▶ [TASK OBJECTIVE] If a line in the records below holds the string "together", count it; give only the total.

[DATA TO EXAMINE — start]

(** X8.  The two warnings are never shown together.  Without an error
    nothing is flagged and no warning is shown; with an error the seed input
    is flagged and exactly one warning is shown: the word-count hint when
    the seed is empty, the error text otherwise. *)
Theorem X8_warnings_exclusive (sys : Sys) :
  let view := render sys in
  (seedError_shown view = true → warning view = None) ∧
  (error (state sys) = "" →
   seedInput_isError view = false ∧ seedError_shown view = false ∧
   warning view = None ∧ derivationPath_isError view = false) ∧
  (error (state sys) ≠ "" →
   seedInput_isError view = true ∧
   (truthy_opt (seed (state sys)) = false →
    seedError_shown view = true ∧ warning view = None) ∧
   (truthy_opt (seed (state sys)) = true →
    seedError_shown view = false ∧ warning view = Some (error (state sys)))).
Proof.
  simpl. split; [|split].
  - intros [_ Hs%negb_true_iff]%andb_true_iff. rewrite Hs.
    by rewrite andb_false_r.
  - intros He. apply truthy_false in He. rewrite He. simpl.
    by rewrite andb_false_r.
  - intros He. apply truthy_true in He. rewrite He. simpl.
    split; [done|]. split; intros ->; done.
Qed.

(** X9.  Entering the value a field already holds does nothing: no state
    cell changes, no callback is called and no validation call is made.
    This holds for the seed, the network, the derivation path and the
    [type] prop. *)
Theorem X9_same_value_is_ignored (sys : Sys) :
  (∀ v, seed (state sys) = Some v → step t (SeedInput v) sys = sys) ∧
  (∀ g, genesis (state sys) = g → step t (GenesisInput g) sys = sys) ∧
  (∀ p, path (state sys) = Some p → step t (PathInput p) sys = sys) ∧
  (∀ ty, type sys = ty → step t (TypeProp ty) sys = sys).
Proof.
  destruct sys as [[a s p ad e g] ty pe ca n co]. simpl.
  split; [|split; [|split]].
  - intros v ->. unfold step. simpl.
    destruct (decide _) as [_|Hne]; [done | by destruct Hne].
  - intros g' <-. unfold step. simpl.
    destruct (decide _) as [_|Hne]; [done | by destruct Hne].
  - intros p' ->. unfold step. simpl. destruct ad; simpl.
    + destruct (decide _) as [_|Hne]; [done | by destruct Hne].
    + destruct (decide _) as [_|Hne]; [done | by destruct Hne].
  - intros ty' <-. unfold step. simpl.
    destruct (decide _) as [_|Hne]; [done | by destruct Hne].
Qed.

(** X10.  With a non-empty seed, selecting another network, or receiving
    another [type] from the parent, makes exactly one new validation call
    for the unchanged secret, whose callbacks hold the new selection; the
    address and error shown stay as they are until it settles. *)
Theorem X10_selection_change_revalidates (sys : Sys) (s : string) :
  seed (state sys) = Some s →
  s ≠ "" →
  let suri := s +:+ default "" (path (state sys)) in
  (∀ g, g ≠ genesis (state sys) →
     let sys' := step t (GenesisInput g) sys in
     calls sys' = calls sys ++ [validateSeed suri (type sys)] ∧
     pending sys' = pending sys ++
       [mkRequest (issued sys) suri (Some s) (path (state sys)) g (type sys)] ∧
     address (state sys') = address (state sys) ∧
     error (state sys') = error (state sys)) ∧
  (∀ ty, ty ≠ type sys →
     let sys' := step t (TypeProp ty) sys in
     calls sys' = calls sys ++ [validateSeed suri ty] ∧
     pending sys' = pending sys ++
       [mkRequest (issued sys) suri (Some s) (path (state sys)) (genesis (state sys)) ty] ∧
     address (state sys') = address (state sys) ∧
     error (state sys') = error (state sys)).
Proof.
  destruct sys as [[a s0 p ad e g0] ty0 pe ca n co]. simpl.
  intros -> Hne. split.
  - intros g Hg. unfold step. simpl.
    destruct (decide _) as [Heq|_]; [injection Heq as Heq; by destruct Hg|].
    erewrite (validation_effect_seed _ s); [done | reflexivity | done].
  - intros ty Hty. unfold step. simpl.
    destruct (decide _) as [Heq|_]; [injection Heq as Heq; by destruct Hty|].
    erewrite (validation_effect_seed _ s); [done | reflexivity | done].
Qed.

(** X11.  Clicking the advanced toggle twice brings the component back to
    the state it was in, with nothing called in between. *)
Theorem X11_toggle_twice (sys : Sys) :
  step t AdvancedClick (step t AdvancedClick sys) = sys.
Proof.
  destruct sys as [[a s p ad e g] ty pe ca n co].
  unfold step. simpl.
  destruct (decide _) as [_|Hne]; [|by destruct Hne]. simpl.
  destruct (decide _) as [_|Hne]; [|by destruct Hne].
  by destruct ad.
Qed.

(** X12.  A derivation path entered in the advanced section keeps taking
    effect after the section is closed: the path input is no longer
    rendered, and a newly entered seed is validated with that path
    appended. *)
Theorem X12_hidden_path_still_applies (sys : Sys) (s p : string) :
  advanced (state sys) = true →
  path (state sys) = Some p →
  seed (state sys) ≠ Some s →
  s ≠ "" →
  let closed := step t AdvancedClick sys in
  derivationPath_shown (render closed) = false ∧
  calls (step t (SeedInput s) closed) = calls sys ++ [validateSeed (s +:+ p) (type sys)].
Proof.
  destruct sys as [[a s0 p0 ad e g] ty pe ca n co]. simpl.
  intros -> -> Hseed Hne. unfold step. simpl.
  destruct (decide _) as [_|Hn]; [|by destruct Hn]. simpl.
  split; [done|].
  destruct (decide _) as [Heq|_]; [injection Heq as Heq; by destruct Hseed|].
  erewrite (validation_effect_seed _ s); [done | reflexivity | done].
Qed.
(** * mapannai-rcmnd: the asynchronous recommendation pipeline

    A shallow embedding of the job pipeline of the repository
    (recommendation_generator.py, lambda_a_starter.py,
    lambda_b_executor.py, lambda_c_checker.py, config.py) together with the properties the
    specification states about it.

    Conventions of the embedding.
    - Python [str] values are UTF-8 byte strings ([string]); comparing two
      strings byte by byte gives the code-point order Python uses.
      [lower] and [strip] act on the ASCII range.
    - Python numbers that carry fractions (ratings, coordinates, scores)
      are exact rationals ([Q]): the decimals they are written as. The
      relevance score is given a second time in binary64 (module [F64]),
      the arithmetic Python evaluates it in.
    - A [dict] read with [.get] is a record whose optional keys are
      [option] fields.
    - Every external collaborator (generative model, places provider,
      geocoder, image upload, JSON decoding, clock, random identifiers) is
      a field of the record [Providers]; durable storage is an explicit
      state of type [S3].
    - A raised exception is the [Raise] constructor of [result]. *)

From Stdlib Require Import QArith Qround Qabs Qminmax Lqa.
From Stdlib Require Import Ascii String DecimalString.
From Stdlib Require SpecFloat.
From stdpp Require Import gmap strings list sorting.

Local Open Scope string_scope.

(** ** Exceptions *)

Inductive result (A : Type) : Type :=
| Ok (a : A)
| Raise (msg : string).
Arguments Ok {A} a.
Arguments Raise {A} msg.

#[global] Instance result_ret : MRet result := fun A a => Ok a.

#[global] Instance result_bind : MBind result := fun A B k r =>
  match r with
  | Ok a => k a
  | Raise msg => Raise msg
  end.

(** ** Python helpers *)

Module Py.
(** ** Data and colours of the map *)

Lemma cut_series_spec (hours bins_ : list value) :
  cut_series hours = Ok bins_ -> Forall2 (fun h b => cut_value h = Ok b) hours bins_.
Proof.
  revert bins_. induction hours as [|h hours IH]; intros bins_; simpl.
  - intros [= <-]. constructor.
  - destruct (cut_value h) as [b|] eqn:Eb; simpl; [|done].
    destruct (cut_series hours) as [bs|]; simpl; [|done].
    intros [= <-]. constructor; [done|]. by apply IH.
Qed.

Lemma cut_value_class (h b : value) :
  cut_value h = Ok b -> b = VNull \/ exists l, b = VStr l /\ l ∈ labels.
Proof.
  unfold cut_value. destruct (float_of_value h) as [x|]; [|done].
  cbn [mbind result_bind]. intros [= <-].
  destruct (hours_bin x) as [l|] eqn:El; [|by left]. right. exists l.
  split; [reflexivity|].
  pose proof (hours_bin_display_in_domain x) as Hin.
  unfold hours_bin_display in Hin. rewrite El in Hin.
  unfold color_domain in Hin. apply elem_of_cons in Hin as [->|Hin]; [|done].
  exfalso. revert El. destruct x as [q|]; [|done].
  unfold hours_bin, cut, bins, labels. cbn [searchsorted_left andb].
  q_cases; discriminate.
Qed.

[DATA TO EXAMINE — finish]

▶ [REPLY TO THE TASK] 2